**TASK STATEMENT**
Could you repeat the records shown below exactly as written?

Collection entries
==================================================

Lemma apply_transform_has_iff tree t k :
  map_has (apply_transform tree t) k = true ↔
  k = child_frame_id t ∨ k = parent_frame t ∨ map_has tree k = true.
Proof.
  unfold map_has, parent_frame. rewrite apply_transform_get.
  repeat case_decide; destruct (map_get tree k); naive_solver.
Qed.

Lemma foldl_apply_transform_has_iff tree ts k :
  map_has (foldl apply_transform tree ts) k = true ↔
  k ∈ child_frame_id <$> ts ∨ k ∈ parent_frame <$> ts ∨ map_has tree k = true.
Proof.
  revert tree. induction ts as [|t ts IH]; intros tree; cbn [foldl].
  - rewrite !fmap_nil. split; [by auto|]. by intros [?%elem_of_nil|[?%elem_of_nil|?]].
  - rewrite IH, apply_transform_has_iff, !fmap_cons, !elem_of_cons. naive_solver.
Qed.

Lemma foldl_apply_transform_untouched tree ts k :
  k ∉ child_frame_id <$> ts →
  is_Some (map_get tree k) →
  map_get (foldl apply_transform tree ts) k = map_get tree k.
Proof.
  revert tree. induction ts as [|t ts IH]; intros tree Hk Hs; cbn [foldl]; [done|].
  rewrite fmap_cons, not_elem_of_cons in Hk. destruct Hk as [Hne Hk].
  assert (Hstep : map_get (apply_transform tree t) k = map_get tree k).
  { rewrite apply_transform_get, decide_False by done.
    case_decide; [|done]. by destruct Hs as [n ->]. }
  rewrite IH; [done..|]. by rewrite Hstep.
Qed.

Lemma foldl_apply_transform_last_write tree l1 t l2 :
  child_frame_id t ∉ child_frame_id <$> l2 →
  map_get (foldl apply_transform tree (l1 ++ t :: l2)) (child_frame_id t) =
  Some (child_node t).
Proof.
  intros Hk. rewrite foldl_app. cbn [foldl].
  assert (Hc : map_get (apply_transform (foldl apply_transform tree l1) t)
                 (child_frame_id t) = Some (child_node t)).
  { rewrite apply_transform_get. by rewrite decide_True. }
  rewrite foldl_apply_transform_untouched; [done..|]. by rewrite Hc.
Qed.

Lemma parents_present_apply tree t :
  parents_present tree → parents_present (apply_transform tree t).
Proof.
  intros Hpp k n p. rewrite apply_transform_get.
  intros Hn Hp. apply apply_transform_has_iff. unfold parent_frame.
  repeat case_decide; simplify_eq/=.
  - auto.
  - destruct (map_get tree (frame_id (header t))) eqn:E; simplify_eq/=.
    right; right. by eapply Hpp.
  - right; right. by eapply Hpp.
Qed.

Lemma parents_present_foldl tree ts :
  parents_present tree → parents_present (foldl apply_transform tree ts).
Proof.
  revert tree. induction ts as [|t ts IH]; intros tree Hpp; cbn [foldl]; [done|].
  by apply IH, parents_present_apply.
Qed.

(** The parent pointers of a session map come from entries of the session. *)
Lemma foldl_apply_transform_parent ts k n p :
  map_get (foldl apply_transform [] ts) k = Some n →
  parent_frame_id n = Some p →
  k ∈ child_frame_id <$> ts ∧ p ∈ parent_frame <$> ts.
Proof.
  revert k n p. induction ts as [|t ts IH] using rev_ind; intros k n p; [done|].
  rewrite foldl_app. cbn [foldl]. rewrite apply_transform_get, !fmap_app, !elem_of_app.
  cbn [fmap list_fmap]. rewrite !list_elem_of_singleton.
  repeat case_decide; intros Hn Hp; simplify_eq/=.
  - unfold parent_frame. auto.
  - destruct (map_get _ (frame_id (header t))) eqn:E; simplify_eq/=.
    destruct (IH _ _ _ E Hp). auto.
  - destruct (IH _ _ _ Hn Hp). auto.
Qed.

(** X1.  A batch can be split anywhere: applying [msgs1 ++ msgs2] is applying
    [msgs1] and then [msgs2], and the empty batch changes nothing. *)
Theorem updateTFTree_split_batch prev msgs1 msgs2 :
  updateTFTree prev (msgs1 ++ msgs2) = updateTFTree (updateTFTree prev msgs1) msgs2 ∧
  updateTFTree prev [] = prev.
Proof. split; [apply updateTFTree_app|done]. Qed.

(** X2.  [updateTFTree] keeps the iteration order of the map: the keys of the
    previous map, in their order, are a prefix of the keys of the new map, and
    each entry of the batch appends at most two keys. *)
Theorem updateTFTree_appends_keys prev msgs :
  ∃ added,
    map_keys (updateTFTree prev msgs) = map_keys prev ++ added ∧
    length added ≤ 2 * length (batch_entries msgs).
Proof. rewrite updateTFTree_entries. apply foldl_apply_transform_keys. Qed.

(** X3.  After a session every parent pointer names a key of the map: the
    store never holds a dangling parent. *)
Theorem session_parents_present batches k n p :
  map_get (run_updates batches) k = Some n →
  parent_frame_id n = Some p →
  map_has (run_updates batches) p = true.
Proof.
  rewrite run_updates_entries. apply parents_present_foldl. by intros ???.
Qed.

==================================================

**SOLVED EXERCISE**
Lemma apply_transform_has_iff tree t k :
  map_has (apply_transform tree t) k = true ↔
  k = child_frame_id t ∨ k = parent_frame t ∨ map_has tree k = true.
Proof.
  unfold map_has, parent_frame. rewrite apply_transform_get.
  repeat case_decide; destruct (map_get tree k); naive_solver.
Qed.

Lemma foldl_apply_transform_has_iff tree ts k :
  map_has (foldl apply_transform tree ts) k = true ↔
  k ∈ child_frame_id <$> ts ∨ k ∈ parent_frame <$> ts ∨ map_has tree k = true.
Proof.
  revert tree. induction ts as [|t ts IH]; intros tree; cbn [foldl].
  - rewrite !fmap_nil. split; [by auto|]. by intros [?%elem_of_nil|[?%elem_of_nil|?]].
  - rewrite IH, apply_transform_has_iff, !fmap_cons, !elem_of_cons. naive_solver.
Qed.

Lemma foldl_apply_transform_untouched tree ts k :
  k ∉ child_frame_id <$> ts →
  is_Some (map_get tree k) →
  map_get (foldl apply_transform tree ts) k = map_get tree k.
Proof.
  revert tree. induction ts as [|t ts IH]; intros tree Hk Hs; cbn [foldl]; [done|].
  rewrite fmap_cons, not_elem_of_cons in Hk. destruct Hk as [Hne Hk].
  assert (Hstep : map_get (apply_transform tree t) k = map_get tree k).
  { rewrite apply_transform_get, decide_False by done.
    case_decide; [|done]. by destruct Hs as [n ->]. }
  rewrite IH; [done..|]. by rewrite Hstep.
Qed.

Lemma foldl_apply_transform_last_write tree l1 t l2 :
  child_frame_id t ∉ child_frame_id <$> l2 →
  map_get (foldl apply_transform tree (l1 ++ t :: l2)) (child_frame_id t) =
  Some (child_node t).
Proof.
  intros Hk. rewrite foldl_app. cbn [foldl].
  assert (Hc : map_get (apply_transform (foldl apply_transform tree l1) t)
                 (child_frame_id t) = Some (child_node t)).
  { rewrite apply_transform_get. by rewrite decide_True. }
  rewrite foldl_apply_transform_untouched; [done..|]. by rewrite Hc.
Qed.

Lemma parents_present_apply tree t :
  parents_present tree → parents_present (apply_transform tree t).
Proof.
  intros Hpp k n p. rewrite apply_transform_get.
  intros Hn Hp. apply apply_transform_has_iff. unfold parent_frame.
  repeat case_decide; simplify_eq/=.
  - auto.
  - destruct (map_get tree (frame_id (header t))) eqn:E; simplify_eq/=.
    right; right. by eapply Hpp.
  - right; right. by eapply Hpp.
Qed.

Lemma parents_present_foldl tree ts :
  parents_present tree → parents_present (foldl apply_transform tree ts).
Proof.
  revert tree. induction ts as [|t ts IH]; intros tree Hpp; cbn [foldl]; [done|].
  by apply IH, parents_present_apply.
Qed.

(** The parent pointers of a session map come from entries of the session. *)
Lemma foldl_apply_transform_parent ts k n p :
  map_get (foldl apply_transform [] ts) k = Some n →
  parent_frame_id n = Some p →
  k ∈ child_frame_id <$> ts ∧ p ∈ parent_frame <$> ts.
Proof.
  revert k n p. induction ts as [|t ts IH] using rev_ind; intros k n p; [done|].
  rewrite foldl_app. cbn [foldl]. rewrite apply_transform_get, !fmap_app, !elem_of_app.
  cbn [fmap list_fmap]. rewrite !list_elem_of_singleton.
  repeat case_decide; intros Hn Hp; simplify_eq/=.
  - unfold parent_frame. auto.
  - destruct (map_get _ (frame_id (header t))) eqn:E; simplify_eq/=.
    destruct (IH _ _ _ E Hp). auto.
  - destruct (IH _ _ _ Hn Hp). auto.
Qed.

(** X1.  A batch can be split anywhere: applying [msgs1 ++ msgs2] is applying
    [msgs1] and then [msgs2], and the empty batch changes nothing. *)
Theorem updateTFTree_split_batch prev msgs1 msgs2 :
  updateTFTree prev (msgs1 ++ msgs2) = updateTFTree (updateTFTree prev msgs1) msgs2 ∧
  updateTFTree prev [] = prev.
Proof. split; [apply updateTFTree_app|done]. Qed.

(** X2.  [updateTFTree] keeps the iteration order of the map: the keys of the
    previous map, in their order, are a prefix of the keys of the new map, and
    each entry of the batch appends at most two keys. *)
Theorem updateTFTree_appends_keys prev msgs :
  ∃ added,
    map_keys (updateTFTree prev msgs) = map_keys prev ++ added ∧
    length added ≤ 2 * length (batch_entries msgs).
Proof. rewrite updateTFTree_entries. apply foldl_apply_transform_keys. Qed.

(** X3.  After a session every parent pointer names a key of the map: the
    store never holds a dangling parent. *)
Theorem session_parents_present batches k n p :
  map_get (run_updates batches) k = Some n →
  parent_frame_id n = Some p →
  map_has (run_updates batches) p = true.
Proof.
  rewrite run_updates_entries. apply parents_present_foldl. by intros ???.
Qed.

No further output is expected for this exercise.